The card can be used for travelling to and staying in European countries (except Belarus, Russia, Ukraine and the United Kingdom). It can also be used instead of a Swedish passport for entering Dominica (de facto), French overseas territories, Georgia, Montserrat (if in transit to a third country for max 14 days) and on package holidays to Tunisia. However, direct outbound travel from Sweden to non-EU/Schengen territories is not permitted by Swedish border police. For travel within the Nordic countries no identity documentation is legally required for Nordic citizens due to the Nordic Passport Union.

The card is often carried by people who often travel internationally, but is also the most used card among Swedish citizens who have not obtained a driver's license.

==Price, validity and application ==
The national identity card is valid for five years and costs 400 SEK. Applications are filed at police stations which have a passport office.

When applying, a valid Swedish identity document is needed in order to check the identity. If the applicant does not have a valid Swedish identity document, then the applicant must be accompanied in person by another that does have such a document. That person must be a near relative or an employer or municipal official who knows the applicant. There is no age limit to get a card, but people below 18 must be accompanied by their guardian (preferably both) at application. These rules are the same as for a Swedish passport (see that article).

==Characteristics==
The identity card is plastic and rectangular in shape, about 86 × 54 millimetres in size. On the left-hand side is a gold-plated contact chip, and on the right-hand side is the photograph of the bearer. Along the top of the card, the name Sweden is written in three languages, Swedish, English (SVERIGE SWEDEN), below which the name of the card is available in the same three languages (Nationellt identitetskort/identity card), followed on the right by the biometric passport symbol () and the nationality of the bearer in Swedish and a country code (SVENSK/SWE).

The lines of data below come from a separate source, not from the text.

(* ===== verification/Commands.v ===== *)
(** * The client's commands (client/main.c: [main] and the [cmd_] functions other
      than [cmd_incsync] and [cmd_dryrun])

    What a command prints is a structured value: the numbers and names of the
    lines, not their layout.  A file is its content, [None] when it cannot be
    opened; the tracker is the opened database. *)

From stdpp Require Import strings sorting.
From S2P Require Import Prelude Protocol Hash Json BlockIO Volume Vss Driver Syschk Tracker.

#[local] Abbreviation text := string_bytes.

(** [read_file_all]: the text up to its first NUL, as the parsers see it. *)
Definition read_file_all (file : option (list Z)) (malloc_ok : bool) : option (list Z) :=
  content ← file; if malloc_ok then Some (take_until (λ c, c =? 0) content) else None.

(** ** Disks and files *)

(** The rows of the table: devno, total_bytes, block_count, name, disk_path. *)
Definition cmd_info (enum : list volume_info * Z) : Z * list (Z * Z * Z * list Z * list Z) :=
  let '(vols, rc) := enum in
  if negb (rc =? 0) then (1, [])
  else (0, (λ v, (vi_devno v, vi_total_bytes v, vi_block_count v, vi_name v, vi_disk_path v)) <$> vols).

(** The hash and the size printed. *)
Definition cmd_hash (file : option (list Z)) (malloc_ok : bool) : Z * option (Z * Z) :=
  match file with
  | None => (1, None)
  | Some content =>
      let size := len content in
      if size <=? 0 then (1, None)
      else if negb malloc_ok then (1, None)
      else (0, Some (hash_block content 0, size))
  end.

(** The size and the number of blocks; then the first block's length and hash,
    [None] for a read error ([Some None]) or without a buffer ([None]). *)
Definition cmd_check (r : option block_reader) (malloc_ok : bool)
    : Z * option (Z * Z * option (option (Z * Z))) :=
  match r with
  | None => (1, None)
  | Some r =>
      let first := if malloc_ok then
                     Some ((λ data, (len data, hash_block data 0)) <$> block_reader_read r 0 BLOCK_SIZE)
                   else None in
      (0, Some (block_reader_size r, block_reader_block_count r BLOCK_SIZE, first))
  end.

(** ** The tracker *)

Definition cmd_end_session (db : option sqlite_db) : Z * option sqlite_db :=
  match db with
  | None => (1, None)
  | Some db => let '(rc, db) := sqlite_clear_all_blocks db in (if rc =? 0 then 0 else 1, Some db)
  end.

(** The exit code and the number printed. *)
Definition cmd_sentbytes (db : option sqlite_db) : Z * Z :=
  match db with
  | None => (1, 0)
  | Some db => let total := (sqlite_total_acked_bytes db).1 in (0, if total <? 0 then 0 else total)
  end.

Record bi_args := mk_bi {
  ba_db_path : list Z;
  ba_devno : Z;
  ba_offset : option Z;
  ba_ack : Z;
  ba_version : Z;
  ba_history : bool;
}.

(** The flags, while an argument begins with a hyphen. *)
Fixpoint bi_flags (args : list (list Z)) (a : bi_args) : list (list Z) * bi_args :=
  match args with
  | (45 :: f) :: r =>
      let flag := 45 :: f in
      let set ack version history := mk_bi (ba_db_path a) (ba_devno a) (ba_offset a) ack version history in
      bi_flags r
        (if bool_decide (flag = text "--pending") then set 0 (ba_version a) (ba_history a)
         else if bool_decide (flag = text "--acked") then set 1 (ba_version a) (ba_history a)
         else if bool_decide (flag = text "--all") then set (-1) (ba_version a) (ba_history a)
         else if bool_decide (flag = text "--history") then set (ba_ack a) (ba_version a) true
         else if starts_with (text "--version=") flag then set (ba_ack a) (atoi (zdrop 10 flag)) (ba_history a)
         else a)
  | _ => (args, a)
  end.

(** The arguments after the command's name: a path is one with a dot in it. *)
Definition bi_parse (args : list (list Z)) : bi_args :=
  let '(args, a) := bi_flags args (mk_bi (text "tracker.db") (-1) None (-1) (-1) false) in
  let '(args, path) := match args with
                       | p :: r => if strchr p 46 then (r, p) else (args, ba_db_path a)
                       | [] => (args, ba_db_path a)
                       end in
  let '(args, devno) := match args with d :: r => (r, atoi d) | [] => (args, -1) end in
  let offset := match args with o :: _ => Some (strtoll o) | [] => None end in
  mk_bi path devno offset (ba_ack a) (ba_version a) (ba_history a).

(** [print_block_detail]: the index of a block at a multiple of the block size, the
    size, the round it was sent in (0: the full transfer), the confirmation. *)
Definition print_block_detail (b : block_info) : Z * Z * option Z * Z * Z * Z * bool * Z * list Z :=
  let '(devno, offset, r) := b in
  (devno, offset, if Z.rem offset BLOCK_SIZE =? 0 then Some (Z.quot offset BLOCK_SIZE) else None,
   r_size r, u64 (r_hash r), r_version r, negb (r_ack r =? 0), r_last_sent r, r_remote_id r).

Inductive bi_report :=
  | BiNoDatabase
  | BiBlock (d : Z * Z * option Z * Z * Z * Z * bool * Z * list Z)
  | BiNotFound (devno offset : Z)
  | BiDatabaseError
  | BiDisk (devno shown acked pending : Z) (rows : list block_info)
  | BiSummary (total acked pending acked_bytes : Z) (history : option (list (version_row * Z)))
      (disks : list (Z * Z * Z * Z)) (versions : list (Z * Z)).

(** One disk *)
Definition bi_disk (a : bi_args) (calloc_ok : bool) (db : sqlite_db) : bi_report :=
  let devno := ba_devno a in
  let '(total, db) := sqlite_count_blocks db devno (-1) in
  let '(acked, db) := sqlite_count_blocks db devno 1 in
  let '(pending, db) := sqlite_count_blocks db devno 0 in
  let cap := if ba_ack a =? 0 then pending else if ba_ack a =? 1 then acked else total in
  let rows :=
    if (0 <? total) && (0 <? cap) && calloc_ok then
      let '(n, list, _) := sqlite_list_blocks db devno total in
      filter (λ b, (ba_ack a < 0 ∨ r_ack b.2 = ba_ack a) ∧ (ba_version a < 0 ∨ r_version b.2 = ba_version a))
        (ztake n list)
    else [] in
  BiDisk devno cap acked pending rows.

(** The disks 0 to 15 that have blocks *)
Fixpoint bi_disks (n : nat) (d : Z) (db : sqlite_db) : list (Z * Z * Z * Z) * sqlite_db :=
  match n with
  | O => ([], db)
  | S n' =>
      let '(dt, db) := sqlite_count_blocks db d (-1) in
      if dt =? 0 then bi_disks n' (d + 1) db
      else
        let '(da, db) := sqlite_count_blocks db d 1 in
        let '(dp, db) := sqlite_count_blocks db d 0 in
        let '(l, db) := bi_disks n' (d + 1) db in ((d, dt, da, dp) :: l, db)
  end.

Fixpoint bi_versions (vs : list version_row) (db : sqlite_db) : list (Z * Z) * sqlite_db :=
  match vs with
  | [] => ([], db)
  | v :: r =>
      let '(bc, db) := sqlite_count_blocks_by_version db (v_version v) None in
      let '(l, db) := bi_versions r db in ((v_version v, bc) :: l, db)
  end.

(** The duration of a round in seconds *)
Definition duration (v : version_row) : Z :=
  if v_start_time v <? v_end_time v then Z.quot (v_end_time v - v_start_time v) 1000 else 0.

Definition bi_summary (a : bi_args) (db : sqlite_db) : bi_report :=
  let '(total, db) := sqlite_count_blocks db (-1) (-1) in
  let '(acked, db) := sqlite_count_blocks db (-1) 1 in
  let '(pending, db) := sqlite_count_blocks db (-1) 0 in
  let '(acked_bytes, db) := sqlite_total_acked_bytes db in
  let '(history, db) :=
    if ba_history a then
      let '(vn, vinfos, db) := sqlite_get_version_history db None 64 in
      (Some ((λ v, (v, duration v)) <$> ztake vn vinfos), db)
    else (None, db) in
  let '(disks, db) := if 0 <? total then bi_disks 16 0 db else ([], db) in
  let versions :=
    if (0 <? total) && negb (ba_history a) then
      let '(vn, vinfos, db) := sqlite_get_version_history db None 64 in
      (bi_versions (ztake vn vinfos) db).1
    else [] in
  BiSummary total acked pending acked_bytes history disks versions.

(** [open_db]: opening a tracker by its path *)
Definition cmd_blockinfo (open_db : list Z → option sqlite_db) (calloc_ok : bool) (args : list (list Z)) : Z * bi_report :=
  let a := bi_parse args in
  match open_db (ba_db_path a) with
  | None => (1, BiNoDatabase)
  | Some db =>
      (0,
       match ba_offset a with
       | Some offset =>
           let '(rc, info, _) := sqlite_get_block_info db (ba_devno a) offset in
           match info with
           | Some b => if rc =? 0 then BiBlock (print_block_detail b) else BiDatabaseError
           | None => if rc =? -1 then BiNotFound (ba_devno a) offset else BiDatabaseError
           end
       | None => if 0 <=? ba_devno a then bi_disk a calloc_ok db else bi_summary a db
       end)
  end.

(** ** Snapshots *)

Section VssCommands.
Context (ans : nat → Z) (async : nat → bool) (prop : nat → list Z * list Z) (ident : nat → guid).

The national identity card is equipped with a contact chip ready to function as an electronic identity card (eID) at a later date, and also a contactless RFID chip at the bottom right of the rear side containing a digital representation of the printed data along with the photograph of the bearer.

===Printed data===
The descriptions of the fields are printed in Swedish and English.
- Card No.
- Personal Id. No.
- Holder's signature
- Height
- Date of birth
- Surname
- Given names
- Authority
- Date of issue
- Date of expiry

A machine readable zone is printed on the bottom of the reverse-side of the card.

===Data on the RFID chip===
As of 2007 the data on the RFID chip contained no biometric data. It has the following information:
- The card's printed data in a digital format
- The photograph in a JPEG format
- A digital key to verify that the data is authentic and has not been tampered with
- Beginning August 2021, it contains fingerprint information
The contents of the RFID chip cannot be accessed without using the codes found in the machine-readable area on the back of the card.

==Other identity cards in Sweden==

Nationals of any country who are legally resident in Sweden can get certified identification cards issued by the Tax Agency or their bank. Driving licences (if approved as a driver) are issued by the Transport Agency and usable as identification cards. However, none of these documents state the holder's citizenship and – whilst valid as travel documentation in the Nordic Union – are not recognised as official immigration documents by most other authorities in the EU. There is a political principle in Sweden that foreign citizens with residence permits shall be treated equally with citizens, and should not be identified more than necessary.